« Brocolis sautés au beurre à l’ail… et un soupçon d’amour ! ». Dans les cuisines du lycée-collège de Bora Bora, une petite équipe de six personnes s’active tous les matins pour concocter près de 1 200 repas.
« Tous les jours, on fait une dizaine de compositions de crudités. Elles viennent directement de nos producteurs de Bora Bora. On essaye de varier : on fait par exemple du guacamole car on nous livre des avocats tous les jours », explique Luz, commis de cuisine.
Des menus équilibrés, mais aussi travaillés pour faire saliver les élèves, parfois difficiles en matière de goûts.
« Les enfants et certains adultes n’aiment pas l’aubergine. On essaie de les travailler en faisant de la panure ou des pâtés d’aubergine. Les enfants adorent. On essaie de leur faire découvrir des produits, des légumes, pour qu’ils mangent ce qu’ils ne mangent pas chez eux », ajoute Miléna, également commis.

Au-delà de ce travail de réflexion sur les menus, l’établissement a également mis en place deux salades-bar. De quoi diviser par deux le gaspillage.
« Il y a quelques années, on faisait les choses en assiette. On mettait des crudités puis de la vinaigrette. On a remarqué qu’il y avait beaucoup de gaspillage alors qu’avec ce système de salades-bar, l’enfant peut composer lui-même ses crudités et mettre autant de sauce qu’il veut », conste Luz.
Mais l’établissement a aussi à cœur de proposer des produits locaux.

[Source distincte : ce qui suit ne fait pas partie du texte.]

(** * Flight-route visualisation agent: route builder, renderers, orchestrator

    A shallow embedding of [src/agentstack_agents/visualize.py] and of the
    visualisation-related part of [src/agentstack_agents/agent.py].

    Python exceptions are values of [exn] carried by the [result] monad,
    the [nonlocal] buffers of the agent are an explicit state record, and
    everything that lives in a third-party package (the airport table, the
    colour map, matplotlib, folium, the platform file store) is a parameter
    of the functions that use it. *)

From Stdlib Require Import PrimFloat.
From stdpp Require Import base option list gmap strings.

Un autre challenge pour Teva Haumani, le responsable de la cuisine.
« Ce n’est pas évident par rapport à la saison, par rapport au prix également. Ce n’est pas donné, mais on arrive toujours à faire en sorte que les élèves mangent des produits locaux. J’essaye un peu de jongler avec les prix, de les ajuster avec les commerciaux », dit-il.

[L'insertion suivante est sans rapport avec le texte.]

(** Status records used as examples: an excerpt of a /proc/<pid>/status
    file with the resident-memory line of the test of the package, and
    records with a malformed, a repeated and a truncated memory line. *)
Definition statusRecord : string :=
  "Name:" +:+ tab +:+ "hekad" +:+ newline +:+
  "State:" +:+ tab +:+ "S (sleeping)" +:+ newline +:+
  "VmRSS:" +:+ tab +:+ "11708 kB" +:+ newline +:+
  "Threads:" +:+ tab +:+ "1" +:+ newline.

Definition statusMalformed : string :=
  "Name:" +:+ tab +:+ "hekad" +:+ newline +:+
  "VmRSS:" +:+ tab +:+ "abc kB" +:+ newline +:+
  "Threads:" +:+ tab +:+ "1" +:+ newline.

Definition statusRepeated : string :=
  "VmRSS:" +:+ tab +:+ "11708 kB" +:+ newline +:+
  "VmRSS:" +:+ tab +:+ "oops kB" +:+ newline +:+
  "VmRSS:" +:+ tab +:+ "    2048 kB" +:+ newline +:+
  "Threads:" +:+ tab +:+ "1" +:+ newline.

Definition statusNoColon : string :=
  "Name:" +:+ tab +:+ "hekad" +:+ newline +:+ "VmRSS" +:+ newline.

Definition statusNoValue : string :=
  "Name:" +:+ tab +:+ "hekad" +:+ newline +:+ "VmRSS:" +:+ newline.

(** A VmRSS line is well formed, with the value [value], when the body of
    the loop reads that number from it without an error. *)
Definition wellFormedVmRSS (text : string) (value : Z) : Prop :=
  residentMemory text = Return (Some (value, None)).

(** The PID that the first loop of [Update] records for a name, read off
    its body: none when the PID file cannot be read (or is empty, where
    the body panics), the number [Atoi] returns for the content without
    its last byte otherwise. *)
Definition recordedPID (ReadFile : string -> string + error) (procName : string)
  : option Z :=
  match ReadFile (pidFile procName) with
  | inr _ => None
  | inl pidBytes =>
      match sliceTo pidBytes (len pidBytes - 1) with
      | Return pidStr => Some (Strconv.Atoi pidStr).1
      | Panic _ => None
      end
  end.

(** A name whose PID file is readable and holds no byte. *)
Definition emptyPidFile (ReadFile : string -> string + error) (procName : string)
  : bool :=
  match ReadFile (pidFile procName) with
  | inl EmptyString => true
  | _ => false
  end.

(** File systems used as examples.  /var/run has a PID file for nginx
    (["456"] and a line feed), one for hekad whose content is not a number,
    and an empty one for cron. *)
Definition varRun (path : string) : string + error :=
  if String.eqb path "/var/run/nginx.pid" then inl ("456" +:+ newline)
  else if String.eqb path "/var/run/hekad.pid" then inl ("abc" +:+ newline)
  else if String.eqb path "/var/run/cron.pid" then inl EmptyString
  else inr (PathError "open" path).

(** /proc has a status record for the process 456 only. *)
Definition procRoot (name : string) : string := "/proc/" +:+ name.

Definition procFS (path : string) : string + error :=
  if String.eqb path "/proc/456/status" then inl statusRecord
  else inr (PathError "open" path).

(** A map of names to PIDs as [Update] passes it to [getProcessStats]:
    the process 456 has a status record in [procFS], the others have none. *)
Definition resolved : gmap string Z :=
  <["nginx" := 456]> (<["hekad" := 0]> (<["sshd" := 789]> ∅)).

(* ===================================================================== *)
(** * The collector: construction, emission and [Update] as a whole *)
(* ===================================================================== *)

(** [strings.Join(pieces, sep)] for a separator of one byte. *)
Fixpoint Join (pieces : list string) (sep : ascii) : string :=
  match pieces with
  | [] => EmptyString
  | [piece] => piece
  | piece :: pieces' => piece +:+ String sep (Join pieces' sep)
  end.

(** Whether a byte occurs in a string. *)
Fixpoint occurs (c : ascii) (s : string) : bool :=
  match s with
  | EmptyString => false
  | String c' s' => Ascii.eqb c' c || occurs c s'
  end.

(** [prometheus.GaugeOpts], with the fields the collector sets. *)
Record GaugeOpts : Type := {
  Namespace : string;
  Subsystem : string;
  Name : string;
  Help : string
}.

Definition processSubsystem : string := "process".

(** The errors that [Update] makes with [fmt.Errorf]. *)
Inductive updateError : Type :=
  | CouldntGetProcessStats (err : error)    (* procstats.go:99 *)
  | InvalidValue (value : Z) (err : error)  (* procstats.go:105 *)
  | UnexpectedCollector (k : Z).            (* procstats.go:110 *)

Section Metrics.

(** Go's [float64] and the conversion [float64(value)] of an [int]. *)
Variable Float64 : Type.
Variable float64 : Z -> Float64.

(** A [prometheus.Metric] as a gauge vector sends it: the options of the
    vector, the value of its label and the value of the gauge. *)
Definition Metric : Type := (GaugeOpts * string * Float64)%type.

(** A [prometheus.Collector].  A [*prometheus.GaugeVec] with one label
    name holds a gauge for every label value it was asked for; any other
    collector is known by the metrics it sends only. *)
Inductive Collector : Type :=
  | GaugeVec (opts : GaugeOpts) (children : gmap string Float64)
  | OtherCollector (sends : list Metric).

Record procstatsCollector : Type := {
  registeredProcessesList : list string;
  metrics : list Collector
}.

(** [NewProcStatsCollector()].  [Namespace] is a constant declared in
    another file of the package, and [registeredProcesses] is the value of
    the flag collector.procstats.registered-processes. *)
Definition NewProcStatsCollector (Namespace : string) (registeredProcesses : string)
  : procstatsCollector * option error :=
  ({| registeredProcessesList := Strings.Split registeredProcesses ",";
      metrics :=
        [ GaugeVec {| Namespace := Namespace; Subsystem := processSubsystem;
                      Name := "pid";
                      Help := "The PID of the process right now" |} ∅;
          GaugeVec {| Namespace := Namespace; Subsystem := processSubsystem;
                      Name := "mem_kilobytes";
                      Help := "The memory consumed, in bytes, by the process right now" |} ∅ ]
   |}, None).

Au menu du jour : brocolis et cordon bleu accompagnés d’une sauce aux champignons. Le service peut commencer, toujours avec le sourire. Car pour le personnel, la reconnaissance des élèves est une vraie satisfaction.

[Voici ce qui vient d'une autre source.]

Lemma testbit_byte_of0 x i :
  0 ≤ i → Z.testbit (byte_of x) i = if (0 <=? i) && (i <? 0 + 8) then Z.testbit x i else false.
Proof.
  intros Hi. rewrite testbit_byte_of.
  destruct (Z.leb_spec 0 i); [|lia]. done.
Qed.

(** Solve [combination of bytes = v] bit by bit. *)
Ltac bytes_to_bits w Hv :=
  apply Z.bits_inj'; intros n Hn;
  repeat rewrite Z.lor_spec;
  repeat rewrite testbit_shifted_byte by lia;
  repeat rewrite testbit_byte_of0 by lia;
  repeat match goal with
    | |- context [Z.leb ?a ?b] => destruct (Z.leb_spec a b); cbn [andb orb]
    | |- context [Z.ltb ?a ?b] => destruct (Z.ltb_spec a b); cbn [andb orb]
    end;
  rewrite ?orb_false_r, ?orb_false_l;
  try reflexivity; try lia;
  try (symmetry; apply (testbit_high _ w); [exact Hv | lia]).

Lemma combine_le32 v :
  is_u32 v →
  Z.lor (byte_of v)
    (Z.lor (Z.shiftl (byte_of (Z.shiftr v 8)) 8)
       (Z.lor (Z.shiftl (byte_of (Z.shiftr v 16)) 16)
              (Z.shiftl (byte_of (Z.shiftr v 24)) 24))) = v.
Proof. intros Hv. bytes_to_bits 32 Hv. Qed.

Lemma combine_be32 v :
  is_u32 v →
  Z.lor (byte_of v)
    (Z.lor (Z.shiftl (byte_of (Z.shiftr v 8)) 8)
       (Z.lor (Z.shiftl (byte_of (Z.shiftr v 16)) 16)
              (Z.shiftl (byte_of (Z.shiftr v 24)) 24))) = v.
Proof. apply combine_le32. Qed.

Lemma combine_le16 v :
  0 ≤ v < 2^16 →
  Z.lor (byte_of v) (Z.shiftl (byte_of (Z.shiftr v 8)) 8) = v.
Proof. intros Hv. bytes_to_bits 16 Hv. Qed.

Ltac bytes_to_bits_pruned w Hv :=
  apply Z.bits_inj'; intros n Hn;
  repeat rewrite Z.lor_spec;
  repeat rewrite testbit_shifted_byte by lia;
  repeat rewrite testbit_byte_of0 by lia;
  repeat match goal with
    | |- context [Z.leb ?a ?b] =>
        destruct (Z.leb_spec a b); cbn [andb orb]; try (exfalso; lia)
    | |- context [Z.ltb ?a ?b] =>
        destruct (Z.ltb_spec a b); cbn [andb orb]; try (exfalso; lia)
    end;
  rewrite ?orb_false_r, ?orb_false_l;
  try reflexivity;
  try (symmetry; apply (testbit_high _ w); [exact Hv | lia]).

Lemma combine_le64 v :
  is_u64 v →
  Z.lor (Z.lor (Z.lor (Z.lor (Z.lor (Z.lor (Z.lor (Z.lor 0
    (Z.shiftl (byte_of (Z.shiftr v 0)) 0))
    (Z.shiftl (byte_of (Z.shiftr v 8)) 8))
    (Z.shiftl (byte_of (Z.shiftr v 16)) 16))
    (Z.shiftl (byte_of (Z.shiftr v 24)) 24))
    (Z.shiftl (byte_of (Z.shiftr v 32)) 32))
    (Z.shiftl (byte_of (Z.shiftr v 40)) 40))
    (Z.shiftl (byte_of (Z.shiftr v 48)) 48))
    (Z.shiftl (byte_of (Z.shiftr v 56)) 56) = v.
Proof. intros Hv. rewrite Z.lor_0_l. bytes_to_bits_pruned 64 Hv. Qed.

Lemma combine_be64 v :
  is_u64 v →
  Z.lor (Z.lor (Z.lor (Z.lor (Z.lor (Z.lor (Z.lor (Z.lor 0
    (Z.shiftl (byte_of (Z.shiftr v 56)) 56))
    (Z.shiftl (byte_of (Z.shiftr v 48)) 48))
    (Z.shiftl (byte_of (Z.shiftr v 40)) 40))
    (Z.shiftl (byte_of (Z.shiftr v 32)) 32))
    (Z.shiftl (byte_of (Z.shiftr v 24)) 24))
    (Z.shiftl (byte_of (Z.shiftr v 16)) 16))
    (Z.shiftl (byte_of (Z.shiftr v 8)) 8))
    (Z.shiftl (byte_of (Z.shiftr v 0)) 0) = v.
Proof. intros Hv. rewrite Z.lor_0_l. bytes_to_bits_pruned 64 Hv. Qed.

« On est heureux de faire ce qu’on fait. Quand les enfants nous disent : ‘C’est très bon’, ou quand on voit qu’ils ont bien mangé », sourit Miléna,
Chaque midi, derrière les plateaux servis, se joue un équilibre fragile entre contraintes budgétaires, produits locaux et créativité. Ici, pas de recette miracle : de l’adaptation, du système D, et une priorité claire : donner envie aux élèves de manger mieux, sans rien laisser dans l’assiette.